EUR/USD Melemah setelah risalah rapat The Fed

EUR/USD Melemah setelah risalah rapat The Fed
EUR/USD melemah lebih dari 0,49% pada hari Rabu karena risalah rapat The Federal Reserve mengisyaratkan bank sentral dapat melewatkan pemangkasan suku bunga pada pertemuan Desember, menurut risalah rapat bulan Oktober. Pasangan ini diperdagangkan di 1,1524, setelah mencapai level terendah harian di bawah 1,1600.
Euro anjlok hampir 0,5% setelah risalah rapat FOMC mengungkapkan sebagian besar pejabat The Fed menentang pelonggaran pada pertemuan bulan depan.
Risalah rapat menunjukkan bahwa The Fed terpecah, dengan sebagian besar anggota menentang pemangkasan suku bunga Desember, pada pertemuan 28-29 Oktober. Peluang pemangkasan suku bunga turun dari sekitar 42% menjadi 33%, ungkap FedWatch Tool.
Di seberang Atlantik, indeks Harga Konsumen Terharmonisasi Zona Euro (HICP) turun dari 2,2% menjadi 2,1% pada bulan September, mendekati target Tingkat Inflasi 2% Bank Sentral Eropa (ECB). IHK Inti (IHK) sebesar 2,4% YoY untuk periode yang sama.
Menjelang pertemuan ekonomi AS, akan ada data ketenagakerjaan AS, dipimpin oleh angka Nonfarm Payroll (NFP), Klaim Pengangguran Awal, dan pernyataan para pejabat The Fed. Di Eropa, jadwalnya sepi, dengan para pedagang memperhatikan Kepercayaan Konsumen Zona Euro.

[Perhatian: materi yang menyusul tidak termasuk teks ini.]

(** ** Commands *)

(** A command as [writeCommand] puts it on the wire. *)
Definition wire (cmd : string) : list byte :=
  bytes_of_string (cmd ++ String "000"%char EmptyString).

(** What has been written on the transport of a connection. *)
Definition sentOn (c : Connection) : list (list byte) :=
  match conn c with
  | Some nc => net.sent nc
  | None => []
  end.

(** The lines of a configuration as the spec words them: split on newline,
    trimmed, the empty ones left out. *)
Definition configLines (config : list byte) : list (list byte) :=
  filter (fun line => line <> [])
         (map bytes.TrimSpace (bytes.Split config (bytes_of_string NL))).

Definition configCommands (config : list byte) : list string :=
  map string_of_bytes (configLines config).

(** [ExecAll ctx cmds c c']: executed in this order from [c], every
    command of [cmds] succeeds, and the connection ends as [c']. *)
Inductive ExecAll (ctx : Context)
  : list string -> Connection -> Connection -> Prop :=
| ExecAll_nil c : ExecAll ctx [] c c
| ExecAll_cons cmd cmds c resp c1 c2 :
    Execute ctx cmd c = ((resp, None), c1) ->
    ExecAll ctx cmds c1 c2 ->
    ExecAll ctx (cmd :: cmds) c c2.

#[global] Hint Constructors ExecAll : gofrr.

(** ** Sockets *)

(** What [NewSockets] establishes and no method changes: the list holds
    the four named connections in the order bgp, bfd, mgmt, zebra, they are
    four different objects, and they are allocated. *)
Definition Sockets_wf (s : Sockets) (w : World) : Prop :=
  allConnections s = [bgpConn s; bfdConn s; mgmtConn s; zebraConn s] /\
  NoDup (allConnections s) /\
  Forall (fun p => is_Some (heap w !! p)) (allConnections s).

(** Two worlds with the same socket paths in the heap and the same
    listeners: all that the methods of [Sockets] keep. *)
Definition sameSockets (w w' : World) : Prop :=
  map socketPath (heap w') = map socketPath (heap w) /\
  net.listeners (network w') = net.listeners (network w).

(** The connection at [p] has no transport. *)
Definition unconnected (w : World) (p : ptr) : Prop :=
  exists c, heap w !! p = Some c /\ conn c = None.

(** A dial of the socket of the connection at [p] fails with [e]. *)
Definition dialFails (w : World) (p : ptr) (e : error) : Prop :=
  exists c, heap w !! p = Some c /\
            net.listeners (network w) (socketPath c) = inr e.

(** The socket paths of the connections at [ps]. *)
Definition pathsOf (w : World) (ps : list ptr) : list string :=
  omap (fun p => socketPath <$> heap w !! p) ps.

(** The answer of [ShowRunningConfig] on a connection, and its failure. *)
Definition shown (ctx : Context) (c : Connection) : list byte :=
  fst (fst (ShowRunningConfig ctx c)).

Definition showFails (ctx : Context) (c : Connection) : Prop :=
  snd (fst (ShowRunningConfig ctx c)) <> None.

(** What [DumpRunningConfig] writes for one connection: the comment line
    with the socket path, then the running configuration. *)
Definition dumpEntry (c : Connection) (resp : list byte) : list byte :=
  bytes_of_string ("! " ++ socketPath c ++ NL) ++ resp.

(** The merged configuration of the connections [cs], in their order. *)
Definition mergedConfig (ctx : Context) (cs : list Connection) : list byte :=
  concat (map (fun c => dumpEntry c (shown ctx c)) cs).

(** The next [n] calls on the files work. *)
Definition filesWork (n : nat) (fs : os.FS) : Prop :=
  Forall (fun fault => fault = None) (firstn n (os.faults fs)).

(** ** Examples *)

Definition noDeadline : Context := mkContext None.

(** A transport that has nothing wrong with it and delivers the given
    chunks, one per read. *)
Definition peer (chunks : list (list byte)) : net.Conn :=
  net.mkConn 0 None [] [] [] (map net.Delivers chunks) None.

(** The chunks that deliver [data] one byte at a time. *)
Definition bytewise (data : list byte) : list (list byte) :=
  map (fun b => [b]) data.
(** ** Unreadable scores *)

(** X22. A result whose final score is [NaN] on either side is never a
    draw and never a win of team 1: [winner] holds the names of team 2's
    roster and [loser] those of team 1's. *)
Theorem unreadable_score_team2_wins (group : list FileInfo) (r : GameResult) :
  resolveGroup group = Done (Some r) ->
  team1 (finalScore r) = Js.NaN \/ team2 (finalScore r) = Js.NaN ->
  winner r = map name (players_team2 (players r)) /\
  loser r = map name (players_team1 (players r)).
Proof.
  intros H Hnan. apply resolveGroup_emits in H
    as (f & l & _ & _ & _ & _ & _ & _ & _ & Hw).
  injection Hw as Hwin Hlose. rewrite Hwin, Hlose. unfold decide.
  destruct Hnan as [E | E]; rewrite E.
  - split; reflexivity.
  - destruct (team1 (finalScore r)); split; reflexivity.
Qed.

(** A group whose last snapshot has an unreadable score for team 1, which
    had been leading 5-2. *)
Lemma unreadable_score_team2_wins_witness :
  let group := [ snapshot "backup_round01.txt" 0 1 "de_inferno" "5" "2";
                 snapshot "backup_round08.txt" 420000 8 "de_inferno" "x" "2" ] in
  exists r, resolveGroup group = Done (Some r) /\
            winner r = ["Dave"%string] /\ loser r = ["Carol"%string].
Proof.
  intros group. eexists. split; [vm_compute; reflexivity |].
  apply (unreadable_score_team2_wins group _ eq_refl). left. reflexivity.
Defined.
(** * Schemey: the lexer and the builtin procedures

  A shallow embedding of [src/lexer.py] and [src/_builtins.py], and the
  properties of the tokenizer and of the builtin procedure table that the
  design document states.

  Python integers are unbounded, so they are [Z]; a Python [str] is a
  sequence of characters, here [list ascii] for the input buffer (code
  points 0..255) and [string] for names and messages.  An exception is an
  explicit outcome of type [Result]. *)

From Stdlib Require Import List String Ascii ZArith Bool Arith Lia DecimalString.
Import ListNotations.

Local Open Scope list_scope.

(** ** The fragment of the host language the builtins run on *)

Module Py.

(** The raw Python values that sit in the [value] attribute of an
    expression object. *)
Inductive PyVal :=
| PyInt (z : Z)
| PyBool (b : bool)
| PyStr (s : string).

(** The exceptions the code can end in.  [ProcedureError] is the one
    class [_builtins.py] declares; the others are Python's own. *)
Inductive Exn :=
| ProcedureError (msg : string)
| StopIteration
| ZeroDivisionError
| TypeError
| AttributeError.

(** The outcome of a call: a value, an exception, or a behaviour of
    Python that this development does not describe (printf-style
    formatting, [str % x] with a conversion specifier in [str]). *)
Inductive Result (A : Type) :=
| Return (a : A)
| Raise (e : Exn)
| Unmodelled.
Arguments Return {A} a.
Arguments Raise {A} e.
Arguments Unmodelled {A}.

Definition bind {A B} (r : Result A) (k : A -> Result B) : Result B :=
  match r with
  | Return a => k a
  | Raise e => Raise e
  | Unmodelled => Unmodelled
  end.

Definition is_ProcedureError {A} (r : Result A) : bool :=
  match r with
  | Raise (ProcedureError _) => true
  | _ => false
  end.

(** [bool] is a subclass of [int]: [True] counts as 1 and [False] as 0. *)
Definition as_int (v : PyVal) : option Z :=
  match v with
  | PyInt z => Some z
  | PyBool b => Some (if b then 1%Z else 0%Z)
  | PyStr _ => None
  end.

(** Truth value of an object in an [if]. *)
Definition truthy (v : PyVal) : bool :=
  match v with
  | PyInt z => negb (z =? 0)%Z
  | PyBool b => b
  | PyStr s => negb (String.eqb s EmptyString)
  end.

(** [s * n] for a string: [n] copies, none when [n <= 0]. *)
Fixpoint str_repeat (s : string) (n : nat) : string :=
  match n with
  | O => EmptyString
  | S n' => String.append s (str_repeat s n')
  end.

Definition num_binop (f : Z -> Z -> Z) (a b : PyVal) : Result PyVal :=
  match as_int a, as_int b with
  | Some x, Some y => Return (PyInt (f x y))
  | _, _ => Raise TypeError
  end.

(** [operator.add] *)
Definition op_add (a b : PyVal) : Result PyVal :=
  match a, b with
  | PyStr s, PyStr t => Return (PyStr (String.append s t))
  | _, _ => num_binop Z.add a b
  end.

(** [operator.sub] *)
Definition op_sub (a b : PyVal) : Result PyVal := num_binop Z.sub a b.

(** [operator.mul] *)
Definition op_mul (a b : PyVal) : Result PyVal :=
  match a, b with
  | PyStr s, PyStr _ => Raise TypeError
  | PyStr s, n | n, PyStr s =>
      match as_int n with
      | Some k => Return (PyStr (str_repeat s (Z.to_nat k)))
      | None => Raise TypeError
      end
  | _, _ => num_binop Z.mul a b
  end.

(** [operator.eq]: never raises; a string and a number are unequal. *)
Definition op_eq (a b : PyVal) : Result PyVal :=
  match as_int a, as_int b with
  | Some x, Some y => Return (PyBool (x =? y)%Z)
  | None, None =>
      match a, b with
      | PyStr s, PyStr t => Return (PyBool (String.eqb s t))
      | _, _ => Return (PyBool false)
      end
  | _, _ => Return (PyBool false)
  end.

(** The ordering operators: numbers with numbers, strings with strings
    (by code point), anything else is a [TypeError]. *)
Definition ord_op (fz : Z -> Z -> bool) (fs : string -> string -> bool)
           (a b : PyVal) : Result PyVal :=
  match a, b with
  | PyStr s, PyStr t => Return (PyBool (fs s t))
  | _, _ =>
      match as_int a, as_int b with
      | Some x, Some y => Return (PyBool (fz x y))
      | _, _ => Raise TypeError
      end
  end.

Definition op_gt := ord_op Z.gtb (fun s t => String.ltb t s).
Definition op_lt := ord_op Z.ltb String.ltb.
Definition op_ge := ord_op Z.geb (fun s t => String.leb t s).
Definition op_le := ord_op Z.leb String.leb.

Penggerak Pasar harian: Risalah The Fed membebani Euro
Risalah The Fed mengungkapkan bahwa “Banyak peserta mendukung penurunan kisaran target suku bunga dana federal,” tetapi beberapa akan puas dengan mempertahankan suku bunga. Risalah tersebut menunjukkan bahwa Komite mengkhawatirkan inflasi dan bahwa pelonggaran lebih lanjut “dapat menambah risiko inflasi yang lebih tinggi menjadi berlarut-larut.(cp)
Sumber: Fxstreet
Panduan Analisis Pasar Keuangan
Untuk sukses dalam trading dan investasi, penting untuk memahami berbagai alat analisis yang tersedia:
Analisis Fundamental
Analisis fundamental melibatkan studi mendalam tentang kondisi ekonomi, kebijakan moneter, dan faktor makro yang mempengaruhi Pasar. Tools seperti kalender ekonomi dan laporan fundamental menjadi kunci.
analisis teknikal
Analisis teknikal menggunakan data harga historis dan volume untuk memprediksi pergerakan masa depan. Indikator seperti moving average, RSI, dan MACD sering digunakan oleh trader.
Manajemen Risiko
Implementasi manajemen risiko yang tepat, termasuk position sizing dan stop-loss, sangat penting untuk keberlanjutan trading dalam jangka panjang.